In criminal defence, the firm looks to avoid having clients plead guilty. Unlike its alleged co-conspirators in price-fixing automotive steel tubes, Maruyasu is putting the DOJ to its evidence, and after the US Court of Appeals for the Sixth Circuit refused to dismiss the indictment against the Japanese company for lack of personal jurisdiction, a trial is set for 2018. White & Case is also trying the jurisdictional argument on behalf of foreign exchange trader Richard Usher in Manhattan federal court. But the firm will shoot for immunity, fine discounts or the closure of an investigation where it can persuade a competition authority to grant them, as it did for Hertz in France and Principal Group in Mexico.
For years, White & Case has been fighting the US Federal Trade Commission’s enforcement against pharmaceutical companies for allegedly preventing generic drug competition. That battle goes on, particularly for Allergan’s subsidiaries, and now involves certain state attorneys general too. Notably, the firm is also assisting drugmakers in Europe who face both pay-for-delay and other concerns: Servier, which awaits a General Court ruling after a four-day-long hearing; Pfizer in an excessive pricing appeal in the UK; and GlaxoSmithKline’s Greek epic case on parallel trade. The firm also has some high-profile but confidential non-cartel conduct mandates in Europe, particularly for companies responding to statements of objections or appealing against European Commission decisions.
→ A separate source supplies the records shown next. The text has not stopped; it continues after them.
(** The bound socket: every call of [send] with its data and destination, the
    outcomes the system will give the next calls ([None] and an exhausted
    script are success), and whether a receive handler is installed. *)
Record UdpSocket := mkSocket {
  send_calls : list (list byte * UdpEndpoint);
  send_script : list (option cpp_exn);
  receiving : bool;
}.

Definition socket_send (data : list byte) (to : UdpEndpoint) : M UdpSocket unit :=
  script ← gets send_script;
  modify (λ s, mkSocket (send_calls s ++ [(data, to)]) (tail (send_script s)) (receiving s));;
  match head script with
  | Some (Some e) => throw e
  | _ => skip
  end.
Definition set_receiving b (s : UdpSocket) : UdpSocket :=
  mkSocket (send_calls s) (send_script s) b.
End data.

Section definitions.
Context {AS : Asio} {LK : Link} {W : Type} {GW : GatewayOps W}.

Record UdpTunnel := mkUdpTunnel {
  base : TunnelBase;
  world : W;                                    (* the gateways' state *)
  mSocket : UdpSocket;
  mMaintenanceTimer : option Z;                 (* when an armed timer expires *)
  is_running : bool;
  mPeers : list PeerEntry;
  remoteNodeIdToPeerIdx : gmap NodeId nat;
  mEndpointToPeerIdx : gmap UdpEndpoint nat;
  mPendingPeers : gset UdpEndpoint;
  mRejectedPeers : gset UdpEndpoint;
  mUnknownPeerCallback : UdpEndpoint → list PeerDecision;  (* decisions made inside the call *)
  posted : list Job;                            (* mIo's queue *)
  callback_calls : list UdpEndpoint;            (* the calls of the callback so far *)
}.

Definition upd_base f (t : UdpTunnel) : UdpTunnel :=
  mkUdpTunnel (f (base t)) (world t) (mSocket t) (mMaintenanceTimer t) (is_running t)
    (mPeers t) (remoteNodeIdToPeerIdx t) (mEndpointToPeerIdx t) (mPendingPeers t)
    (mRejectedPeers t) (mUnknownPeerCallback t) (posted t) (callback_calls t).
Definition upd_world f (t : UdpTunnel) : UdpTunnel :=
  mkUdpTunnel (base t) (f (world t)) (mSocket t) (mMaintenanceTimer t) (is_running t)
    (mPeers t) (remoteNodeIdToPeerIdx t) (mEndpointToPeerIdx t) (mPendingPeers t)
    (mRejectedPeers t) (mUnknownPeerCallback t) (posted t) (callback_calls t).
Definition upd_mSocket f (t : UdpTunnel) : UdpTunnel :=
  mkUdpTunnel (base t) (world t) (f (mSocket t)) (mMaintenanceTimer t) (is_running t)
    (mPeers t) (remoteNodeIdToPeerIdx t) (mEndpointToPeerIdx t) (mPendingPeers t)
    (mRejectedPeers t) (mUnknownPeerCallback t) (posted t) (callback_calls t).
Definition upd_mMaintenanceTimer f (t : UdpTunnel) : UdpTunnel :=
  mkUdpTunnel (base t) (world t) (mSocket t) (f (mMaintenanceTimer t)) (is_running t)
    (mPeers t) (remoteNodeIdToPeerIdx t) (mEndpointToPeerIdx t) (mPendingPeers t)
    (mRejectedPeers t) (mUnknownPeerCallback t) (posted t) (callback_calls t).
Definition upd_is_running f (t : UdpTunnel) : UdpTunnel :=
  mkUdpTunnel (base t) (world t) (mSocket t) (mMaintenanceTimer t) (f (is_running t))
    (mPeers t) (remoteNodeIdToPeerIdx t) (mEndpointToPeerIdx t) (mPendingPeers t)
    (mRejectedPeers t) (mUnknownPeerCallback t) (posted t) (callback_calls t).
Definition upd_mPeers f (t : UdpTunnel) : UdpTunnel :=
  mkUdpTunnel (base t) (world t) (mSocket t) (mMaintenanceTimer t) (is_running t)
    (f (mPeers t)) (remoteNodeIdToPeerIdx t) (mEndpointToPeerIdx t) (mPendingPeers t)
    (mRejectedPeers t) (mUnknownPeerCallback t) (posted t) (callback_calls t).
Definition upd_remoteNodeIdToPeerIdx f (t : UdpTunnel) : UdpTunnel :=
  mkUdpTunnel (base t) (world t) (mSocket t) (mMaintenanceTimer t) (is_running t)
    (mPeers t) (f (remoteNodeIdToPeerIdx t)) (mEndpointToPeerIdx t) (mPendingPeers t)
    (mRejectedPeers t) (mUnknownPeerCallback t) (posted t) (callback_calls t).
Definition upd_mEndpointToPeerIdx f (t : UdpTunnel) : UdpTunnel :=
  mkUdpTunnel (base t) (world t) (mSocket t) (mMaintenanceTimer t) (is_running t)
    (mPeers t) (remoteNodeIdToPeerIdx t) (f (mEndpointToPeerIdx t)) (mPendingPeers t)
    (mRejectedPeers t) (mUnknownPeerCallback t) (posted t) (callback_calls t).
Definition upd_mPendingPeers f (t : UdpTunnel) : UdpTunnel :=
  mkUdpTunnel (base t) (world t) (mSocket t) (mMaintenanceTimer t) (is_running t)
    (mPeers t) (remoteNodeIdToPeerIdx t) (mEndpointToPeerIdx t) (f (mPendingPeers t))
    (mRejectedPeers t) (mUnknownPeerCallback t) (posted t) (callback_calls t).
Definition upd_mRejectedPeers f (t : UdpTunnel) : UdpTunnel :=
  mkUdpTunnel (base t) (world t) (mSocket t) (mMaintenanceTimer t) (is_running t)
    (mPeers t) (remoteNodeIdToPeerIdx t) (mEndpointToPeerIdx t) (mPendingPeers t)
    (f (mRejectedPeers t)) (mUnknownPeerCallback t) (posted t) (callback_calls t).
Definition upd_mUnknownPeerCallback f (t : UdpTunnel) : UdpTunnel :=
  mkUdpTunnel (base t) (world t) (mSocket t) (mMaintenanceTimer t) (is_running t)
    (mPeers t) (remoteNodeIdToPeerIdx t) (mEndpointToPeerIdx t) (mPendingPeers t)
    (mRejectedPeers t) (f (mUnknownPeerCallback t)) (posted t) (callback_calls t).
Definition upd_posted f (t : UdpTunnel) : UdpTunnel :=
  mkUdpTunnel (base t) (world t) (mSocket t) (mMaintenanceTimer t) (is_running t)
    (mPeers t) (remoteNodeIdToPeerIdx t) (mEndpointToPeerIdx t) (mPendingPeers t)
    (mRejectedPeers t) (mUnknownPeerCallback t) (f (posted t)) (callback_calls t).
Definition upd_callback_calls f (t : UdpTunnel) : UdpTunnel :=
  mkUdpTunnel (base t) (world t) (mSocket t) (mMaintenanceTimer t) (is_running t)
    (mPeers t) (remoteNodeIdToPeerIdx t) (mEndpointToPeerIdx t) (mPendingPeers t)
    (mRejectedPeers t) (mUnknownPeerCallback t) (posted t) (f (callback_calls t)).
As one would expect of a top litigation firm, White & Case also represents its pharma clients in private US antitrust litigation regarding a host of products, with a major victory in the Doryx case in September 2016. The US Court of Appeals for the Third Circuit held that the relevant market was for all prescription acne medications – rather than only Doryx and generic versions thereof, as the plaintiff Mylan claimed – that the changes to Doryx did not constitute exclusionary conduct, and that even if they did, benefits such as improved safety outweighed any anticompetitive harm. Other drugmakers that White & Case defends in litigation include Boehringer Ingelheim, Pfizer and Upsher-Smith. Outside the pharmaceutical realm, White & Case represents Furukawa, Maruyasu and NTN in auto parts follow-on actions – the latter in UK proceedings in the Competition Appeal Tribunal. The firm acts for Toshiba in the lithiumion battery cell follow-on actions, which were denied class certification in April 2017, and in the cathode ray tube antitrust litigation.